··· DATA EXTRACTS ···

(** The number of pending events that call [f]. *)
Definition pending (f : callback) (s : Schedule callback) : nat :=
  length (filter (λ e, function e = f) (priority_queue s)).

(** In the world of [run_simulation]: one arrival is pending, and the
    number of pending service completions is the server count, 0 or 1. *)
Definition sim_inv (s : Schedule callback) (w : World) : Prop :=
  pending Airport_handle_arrival s = 1 ∧
  Z.of_nat (pending Queue_end_service s) = in_service (queue w.1) ∧
  (in_service (queue w.1) = 0%Z ∨ in_service (queue w.1) = 1%Z).

(** Consecutive samples differ by at most one. *)
Definition unit_steps (l : list Z) : Prop :=
  ∀ i a b, l !! i = Some a → l !! S i = Some b → (-1 ≤ b - a ≤ 1)%Z.

(** The samples are taken in time order, none after the clock. *)
Definition timed (s : Schedule callback) (q : Queue) : Prop :=
  StronglySorted Qle (time_history q) ∧
  Forall (λ t, (t <= now s)%Q) (time_history q).

(** A queue with one customer waiting and the server idle, as [arrival]
    leaves it before it cascades into [start_service]. *)
Definition one_waiting (service_rate : Q) : Queue :=
  set_queue_length (Queue_init service_rate) 1.

(** The histories [th], [qlh] of a queue whose occupancy is [occ]. *)
Definition hist_ok (th : list Q) (qlh : list Z) (occ : Z) : Prop :=
  length th = length qlh ∧ Forall (λ o, (0 ≤ o)%Z) qlh ∧
  default 0%Z (last qlh) = occ ∧ unit_steps qlh.

(** The loop invariant of a simulation with positive rates and
    non-negative draws. *)
Definition timed_inv (s : Schedule callback) (w : World) : Prop :=
  causal s ∧ Winv w ∧ timed s (queue w.1).

(** The occupancy of a queue: waiting plus in service. *)
Definition occupancy (q : Queue) : Z := (queue_length q + in_service q)%Z.

(** The number of events of a list that call [f]. *)
Definition calls (f : callback) (l : list (Event callback)) : nat :=
  length (filter (λ e, function e = f) l).

(** The queue after two arrivals and one service completion. *)
Definition busy_queue : Queue :=
  (final (apply_op EndService
     (final (apply_op Arrival
        (final (apply_op Arrival (Queue_init 2) Schedule_init)).1
        Schedule_init)).1
     Schedule_init)).1.

(** * Properties *)

(** ** Index arithmetic of the implicit binary tree *)

Lemma parent_child (j p : nat) :
  0 < j → (j - 1) / 2 = p ↔ (j = 2 * p + 1 ∨ j = 2 * p + 2).
Proof.
  intros Hj. pose proof (Nat.div_mod_eq (j - 1) 2).
  pose proof (Nat.mod_upper_bound (j - 1) 2). lia.
Qed.

Lemma parent_lt (j : nat) : 0 < j → (j - 1) / 2 < j.
Proof. intros Hj. pose proof (proj1 (parent_child j _ Hj) eq_refl). lia. Qed.

(** ** Correctness of heapq *)

Module heapq_spec.
Import heapq heap_inv.

#[local] Arguments Nat.div : simpl never.
#[local] Arguments Nat.mul : simpl never.
#[local] Arguments Nat.ltb : simpl never.

(** Splits every hypothesis that reads an updated list. *)
Ltac split_lookups :=
  repeat match goal with
  | H : <[_:=_]> _ !! _ = Some ?y |- _ =>
      apply list_lookup_insert_Some in H;
      destruct H as [(? & ? & ?) | (? & ?)]; [try subst y|]
  end.

Section facts.
Context {A : Type}.
Variable lt : A → A → bool.
Local Abbreviation le := (heap_inv.le lt).
Local Abbreviation is_heap := (heap_inv.is_heap lt).
Local Abbreviation hole_inv := (heap_inv.hole_inv lt).
Local Abbreviation fits_above := (heap_inv.fits_above lt).

(** [<] is a strict weak order (true of [Event.__lt__]). *)
Hypothesis lt_asym : ∀ a b, lt a b = true → lt b a = false.
Hypothesis le_trans : ∀ a b c, le a b → le b c → le a c.

Lemma setitem_Some (h : list A) i x :
  i < length h → setitem h i x = Some (<[i:=x]> h).
Proof. intros. unfold setitem. by rewrite decide_True. Qed.

Lemma list_pop_snoc (l : list A) x : list_pop (l ++ [x]) = Some (x, l).
Proof. unfold list_pop. by rewrite last_snoc, removelast_last. Qed.

Lemma le_refl a : le a a.
Proof using lt_asym.
  unfold le. destruct (lt a a) eqn:E; [|done]. by rewrite (lt_asym _ _ E) in E.
Qed.

(** Filling the hole closes the heap. *)
Lemma place_heap (h : list A) pos newitem :
  pos < length h → hole_inv h pos → fits_above newitem h pos →
  (∀ p, 0 < pos → h !! ((pos - 1) / 2) = Some p → le p newitem) →
  is_heap (<[pos:=newitem]> h).
Proof.
  intros Hlen [Hedge _] Hfit Hpar j x p Hj Hx Hp.
  pose proof (parent_lt j Hj). unfold fits_above in Hfit.
  split_lookups; try lia; subst; eauto.
Qed.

···

### YOUR ASSIGNMENT
From the records above, extract exactly and only the lines that begin at the line with "length (filter (λ e, function e = f) l)." and stop after the line with "(** Filling the hole closes the heap. *)".

### RESPONSE BOX
  length (filter (λ e, function e = f) l).

(** The queue after two arrivals and one service completion. *)
Definition busy_queue : Queue :=
  (final (apply_op EndService
     (final (apply_op Arrival
        (final (apply_op Arrival (Queue_init 2) Schedule_init)).1
        Schedule_init)).1
     Schedule_init)).1.

(** * Properties *)

(** ** Index arithmetic of the implicit binary tree *)

Lemma parent_child (j p : nat) :
  0 < j → (j - 1) / 2 = p ↔ (j = 2 * p + 1 ∨ j = 2 * p + 2).
Proof.
  intros Hj. pose proof (Nat.div_mod_eq (j - 1) 2).
  pose proof (Nat.mod_upper_bound (j - 1) 2). lia.
Qed.

Lemma parent_lt (j : nat) : 0 < j → (j - 1) / 2 < j.
Proof. intros Hj. pose proof (proj1 (parent_child j _ Hj) eq_refl). lia. Qed.

(** ** Correctness of heapq *)

Module heapq_spec.
Import heapq heap_inv.

#[local] Arguments Nat.div : simpl never.
#[local] Arguments Nat.mul : simpl never.
#[local] Arguments Nat.ltb : simpl never.

(** Splits every hypothesis that reads an updated list. *)
Ltac split_lookups :=
  repeat match goal with
  | H : <[_:=_]> _ !! _ = Some ?y |- _ =>
      apply list_lookup_insert_Some in H;
      destruct H as [(? & ? & ?) | (? & ?)]; [try subst y|]
  end.

Section facts.
Context {A : Type}.
Variable lt : A → A → bool.
Local Abbreviation le := (heap_inv.le lt).
Local Abbreviation is_heap := (heap_inv.is_heap lt).
Local Abbreviation hole_inv := (heap_inv.hole_inv lt).
Local Abbreviation fits_above := (heap_inv.fits_above lt).

(** [<] is a strict weak order (true of [Event.__lt__]). *)
Hypothesis lt_asym : ∀ a b, lt a b = true → lt b a = false.
Hypothesis le_trans : ∀ a b c, le a b → le b c → le a c.

Lemma setitem_Some (h : list A) i x :
  i < length h → setitem h i x = Some (<[i:=x]> h).
Proof. intros. unfold setitem. by rewrite decide_True. Qed.

Lemma list_pop_snoc (l : list A) x : list_pop (l ++ [x]) = Some (x, l).
Proof. unfold list_pop. by rewrite last_snoc, removelast_last. Qed.

Lemma le_refl a : le a a.
Proof using lt_asym.
  unfold le. destruct (lt a a) eqn:E; [|done]. by rewrite (lt_asym _ _ E) in E.
Qed.

(** Filling the hole closes the heap. *)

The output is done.